Partnerships between commercial theatre producers and nonprofits are becoming more and more common across the United States. Each season, I end up consulting on several of these agreements.  For better or for worse the number of people who call themselves commercial theatre producers and shop/buy shows to/from nonprofits has increased significantly.  The partnerships are happening nationwide. 

Whether developing new work or creating a new interpretation of a classic, I think it is imperative that nonprofits take the position that as original producers of a show they are entitled to significant participation in the future productions.  The strength of the negotiation position is usually derived from whether the nonprofit holds the right to the production and brings the project to a commercial partner or whether the commercial partner holds the rights.  The former is always more beneficial in negotiations. 

It is key for a nonprofit not to get trapped in the idea that these partnerships are just financial transactions – they are so much more than that.  Here are some basics!

Simple definition of some key terms:

Enhancement: An individual, group or entity pays the nonprofit a certain amount to produce the show usually based on costs beyond the traditional budget of the nonprofit’s production of a similar show. There is usually a rights exchange between partners. This money is considered earned revenue and is not a donation. The nonprofit would most likely have future participation as original producer.

Non-recourse loan: An individual, group or entity “loans or guarantees” the funds or part of the funds to produce a show.
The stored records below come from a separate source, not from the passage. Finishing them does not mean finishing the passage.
Section engine.
Context {K V S E C St P Ag R : Type} `{Countable K, Countable P} `{Lww V S E C} `{!EntryState V S E St}.
Context `{!RustOrd K, !RustOrd S, !RustOrd P} `{!EqDecision S} `{Mac, Aead}.
Notation Msg := (Message Ag K E St).
Notation Addr := (P * N)%type.
Notation Eng := (Engine (K := K) (E := E) (C := C) (St := St) (P := P) (Ag := Ag) (R := R)).
Context (blake3_hash : list byte → id32) (wall : N → N) (nonce : N → list byte).
Context (encode : Msg → list byte) (deserialize : list byte → result (Msg * list byte) DeserializeError).
Context (entries_in : gmap K E → EnumerationRange K → list (K * E)) (states_in : gmap K St → EnumerationRange K → list (K * St)).
Context (dated_round : gmap K E → list Ag → R → list Ag * list (EnumerationRange K) * R)
        (value_round : gmap K St → list Ag → R → list Ag * list (EnumerationRange K) * R)
        (comparison_fingerprint : list Ag → id32).
Context (authenticator : Authenticator) (framing : FramingConfig).
Context (max_peers max_concurrent_bulk_dumps repair_interval : N).
Notation handle_updates := (handle_updates blake3_hash wall nonce encode authenticator framing repair_interval).
Notation handle_messages := (handle_messages blake3_hash wall nonce encode deserialize entries_in states_in dated_round value_round
  comparison_fingerprint authenticator framing max_peers max_concurrent_bulk_dumps repair_interval).
Notation handle_dated_comparison := (handle_dated_comparison blake3_hash wall nonce encode entries_in dated_round
  comparison_fingerprint authenticator framing max_concurrent_bulk_dumps).
Notation handle_value_comparison := (handle_value_comparison blake3_hash wall nonce encode states_in value_round
  comparison_fingerprint authenticator framing max_concurrent_bulk_dumps).
Notation receive_payload := (receive_payload blake3_hash wall nonce encode deserialize entries_in states_in dated_round value_round
  comparison_fingerprint authenticator framing max_peers max_concurrent_bulk_dumps repair_interval).
Notation handle_frame_event := (handle_frame_event blake3_hash wall nonce encode deserialize entries_in states_in dated_round value_round
  comparison_fingerprint authenticator framing max_peers max_concurrent_bulk_dumps repair_interval).
Notation recv_datagram := (recv_datagram blake3_hash wall nonce encode deserialize entries_in states_in dated_round value_round
  comparison_fingerprint authenticator framing max_peers max_concurrent_bulk_dumps repair_interval).
Implicit Types (e : Eng).

(** ** Who touches the dated state *)

(** [e'] has the dated state, the clock and the contacts of [e]. *)
Definition same_dated e e' : Prop :=
  en_replica e' = en_replica e ∧ en_clock e' = en_clock e ∧ en_peers e' = en_peers e.

Lemma same_dated_trans e1 e2 e3 : same_dated e1 e2 → same_dated e2 e3 → same_dated e1 e3.
Proof. unfold same_dated. intros (-> & -> & ->) (-> & -> & ->). done. Qed.

Lemma run_send_dated {A} e (m : SendState (P := P) → SendState (P := P) * A) : same_dated e (run_send e m).1.
Proof. unfold run_send. by destruct (m (en_send e)). Qed.

Lemma value_comparison_dated e l peer now e' : handle_value_comparison e l peer now = Some e' → same_dated e e'.
Proof.
  unfold Engine.handle_value_comparison. destruct l as [|a l]; [by intros [= <-]|].
  destruct (value_round _ _ _) as [[out differences] rng].
  set (e1 := match out with [] => _ | _ => _ end).
  assert (same_dated e e1) by (unfold e1; destruct out; [done|apply (same_dated_trans _ (set_rng e rng)); [done|apply run_send_dated]]).
  destruct differences; [by intros [= <-]|]. destruct (start_value_dump _ _ _ _ _ _ _ _ _) as [[d t]|]; [|done]. by intros [= <-].
Qed.

Lemma admit_member_in (r : Replica K E St P) p : p ∈ rp_members (admit_member r p).
Proof. unfold admit_member. destruct (decide (p ∈ rp_members r)) as [Hp|Hp]; [exact Hp|]. cbn. set_solver. Qed.

(** A batch with no dated message leaves the dated state alone. *)
Lemma handle_messages_dated e payload peer now meanwhile e' :
  handle_messages e payload peer now meanwhile = Some (e', false) → same_dated e e'.
Proof.
  unfold Engine.handle_messages. destruct (decode_datagram deserialize payload) as [batch|]; [|by intros [= <-]].
  set (e1 := if selective_recovery_capability batch then _ else e).
  assert (H1e : same_dated e e1) by (unfold e1; destruct (selective_recovery_capability batch); [apply run_send_dated|done]).
  clearbody e1. intros (e2 & Hd & (e3 & Hv & [= <- Hspoke])%bind_Some)%bind_Some. unfold spoke_dated in Hspoke.
  destruct (dated_ranges batch); [|done]. destruct (dated_updates batch); [|done]. destruct (tombstone_acks batch); [|done].
  injection Hd as <-. apply value_comparison_dated in Hv. eapply same_dated_trans; [exact H1e|]. by eapply same_dated_trans.
Qed.

(** C11. The dated state, the clock and the gossip contacts change only by a datagram that
    authenticates, passes the version, peer-cap and replay checks, completes a logical payload, and
    carries at least one dated message: read replicas, recovery control, fragments and refused or
    malformed datagrams cannot touch them, nor join the membership. *)
Theorem dated_state_guarded e datagram peer now_ms now meanwhile e' :
  recv_datagram e datagram peer now_ms now meanwhile = Some e' →
  (en_replica e' = en_replica e ∧ en_clock e' = en_clock e ∧ en_peers e' = en_peers e) ∨
  ∃ f payload ra message transfer batch,
    admit_inbound authenticator (en_replay e) max_peers peer.1 datagram
      (λ _, (bool_decide (peer.1 ∈ rp_members (en_replica e)), N.of_nat (size (rp_members (en_replica e))))) now_ms
      = (f, Ok payload) ∧
    accept_frame blake3_hash (en_reassembler e) peer.1 payload (max_missing_ranges authenticator framing) now = Some (ra, Logical message transfer) ∧
    decode_datagram deserialize message = Some batch ∧ spoke_dated batch = true ∧ peer.1 ∈ rp_members (en_replica e').
Proof.
  unfold Engine.recv_datagram. destruct (_ <? _)%N; [intros [= <-]; by left|].
  destruct (admit_inbound _ _ _ _ _ _ _) as [f [payload|err]] eqn:Ha; [|intros [= <-]; by left].
  intros ([ra ev] & Hf & Hev)%bind_Some. set (e1 := set_inbound e f ra) in *. assert (H1e : same_dated e e1) by done. clearbody e1.
  destruct ev as [message transfer|id ranges|id ranges|id|]; cbn [Engine.handle_frame_event] in Hev.
  - revert Hev. set (e2 := match transfer with Some _ => _ | None => _ end). intros Hev.
    assert (H2e : same_dated e e2).
    { apply (same_dated_trans _ e1); [done|]. unfold e2. destruct transfer as [id|]; [|done].
      pose proof (run_send_dated e1 (with_book (λ b, supports b peer.1 now framing))) as Hs. unfold peer_supports.
      destruct (run_send e1 _) as [e3 []]; [|done]. eapply same_dated_trans; [exact Hs|]. apply run_send_dated. }
    clearbody e2. unfold Engine.receive_payload in Hev. apply bind_Some in Hev as ([e3 dated] & Hm & Hev).
    destruct dated; injection Hev as <-.
    + right. exists f, payload, ra, message, transfer. revert Hm. unfold Engine.handle_messages.
      destruct (decode_datagram deserialize message) as [batch|]; [|done].
      intros (? & _ & (? & _ & [= _ Hspoke])%bind_Some)%bind_Some. exists batch. split_and!; [done..|].
      apply admit_member_in.
    + left. apply (same_dated_trans _ e2); [done|]. by apply handle_messages_dated in Hm.
  - left. pose proof (run_send_dated e1 (with_book (λ b, supports b peer.1 now framing))) as Hs. unfold peer_supports in Hev.
    destruct (run_send e1 _) as [e3 []]; injection Hev as <-; eapply same_dated_trans; try exact H1e; [|done].
    destruct (write_missing_report id ranges); [|done]. eapply same_dated_trans; [exact Hs|]. apply run_send_dated.
  - injection Hev as <-. left. eapply same_dated_trans; [exact H1e|]. apply run_send_dated.
  - injection Hev as <-. left. eapply same_dated_trans; [exact H1e|]. apply run_send_dated.
  - injection Hev as <-. by left.
Qed.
The “loan” is repaid out of “net profits of the production.”  This framework is not used as often as enhancement.

Production/producing partnership: a relationship between nonprofit and commercial theatre where there is no financial transaction but rights are assigned (usually from the commercial producer to nonprofit), but participation in future production is contractual.

Producer: Raises funds for and “manages” commercial production. Participates in producer’s gross royalty and producer’s portion of the net (usually 50/50 split before deals), above the title billing.

Investor: someone who gives money for a commercial production and is eligible for repayment of investment and a share of profits.

Donor: someone who gives money to a nonprofit in exchange for tax deduction or donor benefits

Participation: can include several terms on a future production including but not limited to, royalty, net participation, the right to raise funds for a production, billing, artistic approvals, consultation, etc.  Participation does not necessary equal money.

Original producer’s royalty: Royalty varies, almost certainly includes gross participation (.5-2%) and can include net participation (2.5-10%). Level of participation usually depends on who has the rights and how “hot” the property is.

It is a myth that original producer can only have a role in the commercial production if they make a financial contribution. Defining future participation is key to any production agreement.  Three most important factors to a nonprofit for any partnership in a commercial production –  billing, who has the decision to close the show, and financial participation.  Other important issues are approvals and expense/marketing decisions. 

Billing is highly contested now. Most producers will now not agree to above the title billing without financial contribution to capitalization. The status of the theatre would certainly affect the deal they can make. 

The most important, difficult, and controversial decision in any production is when to close the show.  This is the decision that can ruin relationships between partners.  The factors are not as cut and dry as how well is the show selling.  There are many things to consider: sales, awards, artist relationships, investor relationships, subsidiary rights, and additional productions such as tours.  More often than not these factors are at odds with one another.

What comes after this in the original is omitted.